Each line below that includes the word "left" is to be reported.

(Material to process begins)

Lemma trace_bind {A C} (m : Comp A)
    (f : A → Comp C) s :
  trace ((m ≫= f) s) =
  trace (m s) ++
  match value (m s) with
  | Ok a => trace (f a (final (m s)))
  | Raise _ => []
  end.
Proof.
  rewrite bind_run. destruct (m s) as [[[a|e] t] s1]; outcome.
  - by destruct (f a s1) as [[r t'] s2].
  - by rewrite app_nil_r.
Qed.

Lemma final_bind {A C} (m : Comp A)
    (f : A → Comp C) s :
  final ((m ≫= f) s) =
  match value (m s) with
  | Ok a => final (f a (final (m s)))
  | Raise _ => final (m s)
  end.
Proof.
  rewrite bind_run. destruct (m s) as [[[a|e] t] s1]; outcome; [|done].
  by destruct (f a s1) as [[r t'] s2].
Qed.

Lemma value_bind {A C} (m : Comp A)
    (f : A → Comp C) s :
  value ((m ≫= f) s) =
  match value (m s) with
  | Ok a => value (f a (final (m s)))
  | Raise e => Raise e
  end.
Proof.
  rewrite bind_run. destruct (m s) as [[[a|e] t] s1]; outcome; [|done].
  by destruct (f a s1) as [[r t'] s2].
Qed.

Lemma bind_ret {A C} (a : A) (f : A → Comp C) s : (mret a ≫= f) s = f a s.
Proof. rewrite bind_run. simpl. by destruct (f a s) as [[r t] s2]. Qed.

(** A first part that returns without an event. *)
Lemma bind_silent {A C} (m : Comp A) (f : A → Comp C) s a s1 :
  m s = (Ok a, [], s1) → (m ≫= f) s = f a s1.
Proof.
  intros H. rewrite bind_run, H. simpl. by destruct (f a s1) as [[r t] s2].
Qed.

Lemma bind_lift_ok {A C} (a : A) (f : A → Comp C) s :
  (lift (Ok a) ≫= f) s = f a s.
Proof. apply bind_ret. Qed.
(** The values of the parseable lines, in file order. *)
Definition parsed_entries (f : list line) : list json :=
  flat_map (fun ln => match ln with Parsed v => [v] | _ => [] end) f.

(** Lines on which [get_session_history] cannot raise whatever the filters:
    blank, malformed, or a JSON object. *)
Definition scannable (ln : line) : bool :=
  match ln with
  | Blank | Malformed => true
  | Parsed v => is_object v
  | Unreadable => false
  end.

(** Lines on which the reduction of [get_orphan_sessions] cannot raise: as
    above, with a hashable tenant and module. *)
Definition keyed (ln : line) : bool :=
  match ln with
  | Blank | Malformed => true
  | Parsed v =>
      is_object v && hashable (field v "tenant") && hashable (field v "module")
  | Unreadable => false
  end.

(** A filter that constrains: supplied and not the empty string. *)
Definition constrains (flt : option string) : bool :=
  match flt with Some s => negb (s =? "")%string | None => false end.

(** "The field equals the supplied filter value", read literally: every
    supplied value counts. *)
Definition equals_supplied (flt : option string) (k : string) (entry : json) : bool :=
  match flt with Some s => eq_str (field entry k) s | None => true end.

Definition satisfies_supplied (tenant module conversation_id event : option string)
    (entry : json) : bool :=
  equals_supplied tenant "tenant" entry
  && equals_supplied module "module" entry
  && equals_supplied conversation_id "conversation_id" entry
  && equals_supplied event "event" entry.

(** The same with the empty string counted as "not supplied". *)
Definition equals_constraining (flt : option string) (k : string) (entry : json) : bool :=
  if constrains flt then equals_supplied flt k entry else true.

Definition satisfies (tenant module conversation_id event : option string)
    (entry : json) : bool :=
  equals_constraining tenant "tenant" entry
  && equals_constraining module "module" entry
  && equals_constraining conversation_id "conversation_id" entry
  && equals_constraining event "event" entry.

(** The last [k] elements of a list. *)
Definition last_n {A} (k : nat) (xs : list A) : list A :=
  skipn (List.length xs - k)%nat xs.

(** The session identity of a record, and the last record of the file under
    a key. *)
Definition key_of (entry : json) : option session_key :=
  match entry with
  | JDict d => Some (dict_get d "tenant" JNull, dict_get d "module" JNull)
  | _ => None
  end.

Definition has_key (key : session_key) (entry : json) : bool :=
  match key_of entry with Some k => key_eqb k key | None => false end.

Definition last_record (f : list line) (key : session_key) : option json :=
  find (has_key key) (rev (parsed_entries f)).

Definition is_last_record (f : list line) (entry : json) : Prop :=
  exists key, last_record f key = Some entry.

Definition terminal (entry : json) : bool :=
  in_strs (field entry "event") terminal_events.

Definition is_active (active : list string) (entry : json) : bool :=
  in_strs (field entry "conversation_id") active.

(** "Has a conversation_id", read literally: the field is not null. *)
Definition has_conversation_id (entry : json) : bool :=
  match field entry "conversation_id" with JNull => false | _ => true end.

Definition orphan_as_stated (f : list line) (active : list string) (entry : json) : Prop :=
  is_last_record f entry /\ terminal entry = false /\
  has_conversation_id entry = true /\ is_active active entry = false.

(** The same with "has a conversation_id" read as the code tests it. *)
Definition orphan (f : list line) (active : list string) (entry : json) : Prop :=
  is_last_record f entry /\ terminal entry = false /\
  truthy (field entry "conversation_id") = true /\ is_active active entry = false.

(** No two records of a list share a session key. *)
Definition distinct_keys (es : list json) : Prop :=
  ForallOrdPairs
    (fun a b => forall ka kb, key_of a = Some ka -> key_of b = Some kb ->
                              key_eqb ka kb = false) es.

(** The lines a file holds ([[]] when it does not exist), and what a call
    persisted: the file grew by exactly one parseable line. *)
Definition lines (w : world) (p : path) : list line :=
  match files w p with Some ls => ls | None => [] end.

Definition persisted (w w' : world) (p : path) (rec : list (string * json)) : Prop :=
  files w' p = Some (lines w p ++ [Parsed (JDict rec)]).

(** The shape of [sessions] during the reduction: every stored key is
    hashable and is the key of its entry, up to key equality, and no later
    key equals an earlier one. *)
Fixpoint well_formed (sessions : sessions_t) : Prop :=
  match sessions with
  | [] => True
  | (k, e) :: rest =>
      key_eqb k k = true /\ has_key k e = true
      /\ sessions_lookup rest k = None /\ well_formed rest
  end.

(** What the second loop of [get_orphan_sessions] tests on an entry. *)
Definition emits (active : list string) (entry : json) : bool :=
  negb (terminal entry) && truthy (field entry "conversation_id")
  && negb (is_active active entry).

(** ** Sample data *)

Module Samples.

Definition session (ev t m : string) (c : json) : json :=
  JDict [("type", JStr "session_event"); ("event", JStr ev); ("tenant", JStr t);
         ("module", JStr m); ("conversation_id", c); ("details", JDict []);
         ("duration_seconds", JNull); ("logged_at", JStr "2025-01-01T00:00:00")].

Definition auth_C1 : json := session "authenticated" "T" "M" (JStr "C1").
Definition killed_C1 : json := session "session_killed" "T" "M" (JStr "C1").

(** A world with no log file yet and a working disk. *)
Definition fresh : world :=
  mkWorld (fun _ => None) (fun _ => None) "2025-01-01T00:00:00" [].

(** A world whose disk refuses every append. *)
Definition read_only : world :=
  mkWorld (fun _ => None) (fun _ => Some "[Errno 13] Permission denied")
          "2025-01-01T00:00:00" [].

Fixpoint repeat_string (n : nat) (s : string) : string :=
  match n with O => EmptyString | S n' => (s ++ repeat_string n' s)%string end.

(** A command of 132 characters. *)
Definition long_command : string := repeat_string 12 "Get-Mailbox".

End Samples.

(** ** Further vocabulary *)

(** [xs] is [ys] with some of its elements left out, the order kept. *)
Inductive Subseq {A : Type} : list A -> list A -> Prop :=
| Subseq_nil : Subseq [] []
| Subseq_skip (y : A) (xs ys : list A) : Subseq xs ys -> Subseq xs (y :: ys)
| Subseq_keep (x : A) (xs ys : list A) : Subseq xs ys -> Subseq (x :: xs) (x :: ys).


(** The content of the session log after a writer ran. *)
Definition session_log (w : world) : option (list line) :=
  files w SESSION_LOG_FILE.

(** [needle in s] on [str]. *)
Fixpoint str_contains (needle s : string) : bool :=
  prefix needle s
  || match s with
     | EmptyString => false
     | String _ s' => str_contains needle s'
     end.

(** A writer left the world as it was, except that the file [p] may have
    grown by at most one line at its end and stderr may have grown. *)
Definition grows_only (w w' : world) (p : path) : Prop :=
  (exists added, lines w' p = lines w p ++ added /\ (List.length added <= 1)%nat)
  /\ (forall q, q <> p -> files w' q = files w q)
  /\ (files w p <> None -> files w' p <> None)
  /\ append_error w' = append_error w
  /\ now_isoformat w' = now_isoformat w
  /\ exists said, stderr w' = stderr w ++ said.

(** ** The caller: [call_tool] of [microsoft-master/server.py] *)

(** [mcp.types.TextContent(type="text", text=...)], the only content
    [_call_tool_impl] returns. *)
Record TextContent := mkTextContent { text : string }.

(** [log_tool_call] with [connection_name] as [call_tool] passes it: whatever
    value [arguments.get("connection")] returned goes into the dict literal
    under ["connection"]. *)
Definition log_tool_call_with (mcp_name tool_name : string)
    (arguments : list (string * json)) (connection_name : json)
    (conversation_id result error : option string)
    (duration_ms : option Z) (w : world) : world * outcome unit :=
  match tool_call_entry mcp_name tool_name arguments None conversation_id
          error duration_ms with
  | Ok entry => _write_log LOG_FILE (dict_set entry "connection" connection_name) w
  | Raise e => (w, Raise e)
  end.

Section Server.

(** Library and environment: [str.lower], [str(e)] of an exception, and the
    dispatch function, whose outcome depends on the connection registry and
    on the session pool's answers. *)
Variable str_lower : string -> string.
Variable str_of_exn : exn -> string.
Variable _call_tool_impl :
  string -> list (string * json) -> outcome (list TextContent).
(** * Study planner backend: schema, storage layer and request handlers

    A shallow embedding of [shared/schema.ts], [server/storage.ts] and
    [server/routes.ts] (concatenated in [src/registerRoutes.ts]).

    The development has two layers.
    - The storage layer at its declared types: the methods of
      [DatabaseStorage] and the handlers over them, with ids as integers
      and update sets as [Partial<Insert...>] records, on a store that
      holds every value of those types.
    - The server as deployed ([Module Wire]): the same methods and
      handlers from what Express hands over (path and query parameters as
      strings, [req.body] as parsed JSON) down to what PostgreSQL accepts
      (int4, text without U+0000, sequences that end, constraints).

    Modelling conventions.
    - A Postgres table is the list of its rows together with the counter of
      the [serial] sequence that feeds its [id] column.  Rows are typed
      records: [text] columns are [string], [integer] columns are [Z], a
      column without [notNull] is an [option].
    - A string is its UTF-8 bytes; the byte 0 is the character U+0000.
    - An [async] storage method is a function from the database to an
      outcome and a database: the outcome is either the returned value or
      the exception thrown.
    - Statements run one after the other: interleaving of concurrent
      requests is not modelled.
    - A number of a JSON body is an integer, or a fraction given by the
      integer just below it and the text JavaScript prints for it.
    - The drizzle query builder and the zod schemas derived by
      [createInsertSchema] are external collaborators: their models below
      follow the table declarations of the source.  What the JavaScript
      runtime, the driver and the database compute from a string
      ([parseInt], the collation, the text sent for a value of another
      type) is a parameter of the deployed server. *)

From Stdlib Require Import ZArith List String Bool Lia Sorted Permutation.
From Stdlib Require Import DecimalString.
Import ListNotations.
Local Open Scope string_scope.
Local Open Scope Z_scope.
Local Open Scope list_scope.
Local Set Warnings "-register-all".

(** ** JSON request bodies

    A value as [JSON.parse] returns it.  A number is [JNum n] when it is
    the integer [n]; any other number is [JFrac f t], where [f] is the
    integer just below it and [t] the text JavaScript prints for it (an
    overflowing literal is read as an infinity, which is not an integer
    either and lies beyond every bound).  The fields of [JObj] are the own
    properties of the parsed object, one per key. *)

Inductive Json : Type :=
| JNull
| JBool (b : bool)
| JNum (n : Z)
| JFrac (floor : Z) (printed : string)
| JStr (s : string)
| JArr (items : list Json)
| JObj (fields : list (string * Json)).

(** Own property [key] of a parsed object ([None] is [undefined]). *)
Fixpoint property (key : string) (fields : list (string * Json)) : option Json :=
  match fields with
  | [] => None
  | (k, v) :: rest => if String.eqb k key then Some v else property key rest
  end.

(** ** zod: types, issues and the combinators used by the insert schemas *)

Inductive ZodParsedType : Type :=
| ZString | ZNumber | ZInteger | ZFloat | ZBoolean | ZNull | ZUndefined
| ZArray | ZObject.

Inductive ZodIssueCode : Type :=
| InvalidType (expected received : ZodParsedType)
| TooSmall (minimum : Z)
| TooBig (maximum : Z).

Record ZodIssue : Type := mkIssue {
  issue_code : ZodIssueCode;
  issue_path : list string
}.

Inductive SafeParse (A : Type) : Type :=
| ParseSuccess (data : A)
| ParseFailure (issues : list ZodIssue).
Arguments ParseSuccess {A} data.
Arguments ParseFailure {A} issues.

Definition getParsedType (v : option Json) : ZodParsedType :=
  match v with
  | None => ZUndefined
  | Some JNull => ZNull
  | Some (JBool _) => ZBoolean
  | Some (JNum _) => ZNumber
  | Some (JFrac _ _) => ZNumber
  | Some (JStr _) => ZString
  | Some (JArr _) => ZArray
  | Some (JObj _) => ZObject
  end.

Definition ZodType (A : Type) : Type :=
  list string -> option Json -> list ZodIssue + A.

Definition invalid_type {A} (expected : ZodParsedType) (path : list string)
    (v : option Json) : list ZodIssue + A :=
  inl [mkIssue (InvalidType expected (getParsedType v)) path].

Definition zString : ZodType string := fun path v =>
  match v with
  | Some (JStr s) => inr s
  | _ => invalid_type ZString path v
  end.

(** The range of a Postgres [integer] (int4). *)
Definition INT32_MIN : Z := -2147483648.
Definition INT32_MAX : Z := 2147483647.

Definition int4 (n : Z) : bool := (INT32_MIN <=? n) && (n <=? INT32_MAX).

(** The schema of an [integer] column:
    [z.number().min(INT32_MIN).max(INT32_MAX).int()].  The three checks
    run in this order and each failing one adds its issue. *)
Definition zInteger : ZodType Z := fun path v =>
  match v with
  | Some (JNum n) =>
      if n <? INT32_MIN then inl [mkIssue (TooSmall INT32_MIN) path]
      else if INT32_MAX <? n then inl [mkIssue (TooBig INT32_MAX) path]
      else inr n
  | Some (JFrac f _) =>
      inl ((if f <? INT32_MIN then [mkIssue (TooSmall INT32_MIN) path] else [])
           ++ (if INT32_MAX <=? f then [mkIssue (TooBig INT32_MAX) path]
               else [])
           ++ [mkIssue (InvalidType ZInteger ZFloat) path])
  | _ => invalid_type ZNumber path v
  end.

Definition zBoolean : ZodType bool := fun path v =>
  match v with
  | Some (JBool b) => inr b
  | _ => invalid_type ZBoolean path v
  end.

Definition nullable {A} (t : ZodType A) : ZodType (option A) := fun path v =>
  match v with
  | Some JNull => inr None
  | _ => match t path v with inr a => inr (Some a) | inl e => inl e end
  end.

Definition optional {A} (t : ZodType A) : ZodType (option A) := fun path v =>
  match v with
  | None => inr None
  | _ => match t path v with inr a => inr (Some a) | inl e => inl e end
  end.

Definition shape {A} (t : ZodType A) (key : string)
    (fields : list (string * Json)) : list ZodIssue + A :=
  t [key] (property key fields).

Definition issues_of {A} (r : list ZodIssue + A) : list ZodIssue :=
  match r with inl e => e | inr _ => [] end.

Definition not_an_object {A} (body : Json) : SafeParse A :=
  ParseFailure [mkIssue (InvalidType ZObject (getParsedType (Some body))) []].

(** ** Schema: row types ([$inferSelect]), insert types and update sets *)

Module User.
Record t : Type := mk { id : Z; username : string; password : string }.
End User.

Module InsertUser.
Record t : Type := mk { username : string; password : string }.
End InsertUser.

Module Subject.
Record t : Type := mk {
  id : Z;
  name : string;
  color : string;
  icon : string;
  currentTopic : option string;
  progress : Z;
  totalHours : Z
}.
End Subject.

Module InsertSubject.
Record t : Type := mk {
  name : string;
  color : option string;
  icon : option string;
  currentTopic : option (option string);
  progress : option Z;
  totalHours : option Z
}.
End InsertSubject.

Module PartialInsertSubject.
Record t : Type := mk {
  name : option string;
  color : option string;
  icon : option string;
  currentTopic : option (option string);
  progress : option Z;
  totalHours : option Z
}.
(** The body [{}]. *)
Definition empty : t := mk None None None None None None.
End PartialInsertSubject.

Module StudySession.
Record t : Type := mk {
  id : Z;
  subjectId : Z;
  title : string;
  description : option string;
  startTime : string;
  endTime : string;
  date : string;
  status : string;
  actualDuration : option Z
}.
End StudySession.

Module InsertStudySession.
Record t : Type := mk {
  subjectId : Z;
  title : string;
  description : option (option string);
  startTime : string;
  endTime : string;
  date : string;
  status : option string;
  actualDuration : option (option Z)
}.
End InsertStudySession.

Module PartialInsertStudySession.
Record t : Type := mk {
  subjectId : option Z;
  title : option string;
  description : option (option string);
  startTime : option string;
  endTime : option string;
  date : option string;
  status : option string;
  actualDuration : option (option Z)
}.
(** The body [{}]. *)
Definition empty : t := mk None None None None None None None None.
End PartialInsertStudySession.

Module Note.
Record t : Type := mk {
  id : Z;
  subjectId : Z;
  title : string;
  content : string;
  createdAt : string
}.
End Note.

Module InsertNote.
Record t : Type := mk {
  subjectId : Z;
  title : string;
  content : string;
  createdAt : string
}.
End InsertNote.

Module PartialInsertNote.
Record t : Type := mk {
  subjectId : option Z;
  title : option string;
  content : option string;
  createdAt : option string
}.
(** The body [{}]. *)
Definition empty : t := mk None None None None.
End PartialInsertNote.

(Material to process ends)

Answer ▸
(** [xs] is [ys] with some of its elements left out, the order kept. *)
(** A writer left the world as it was, except that the file [p] may have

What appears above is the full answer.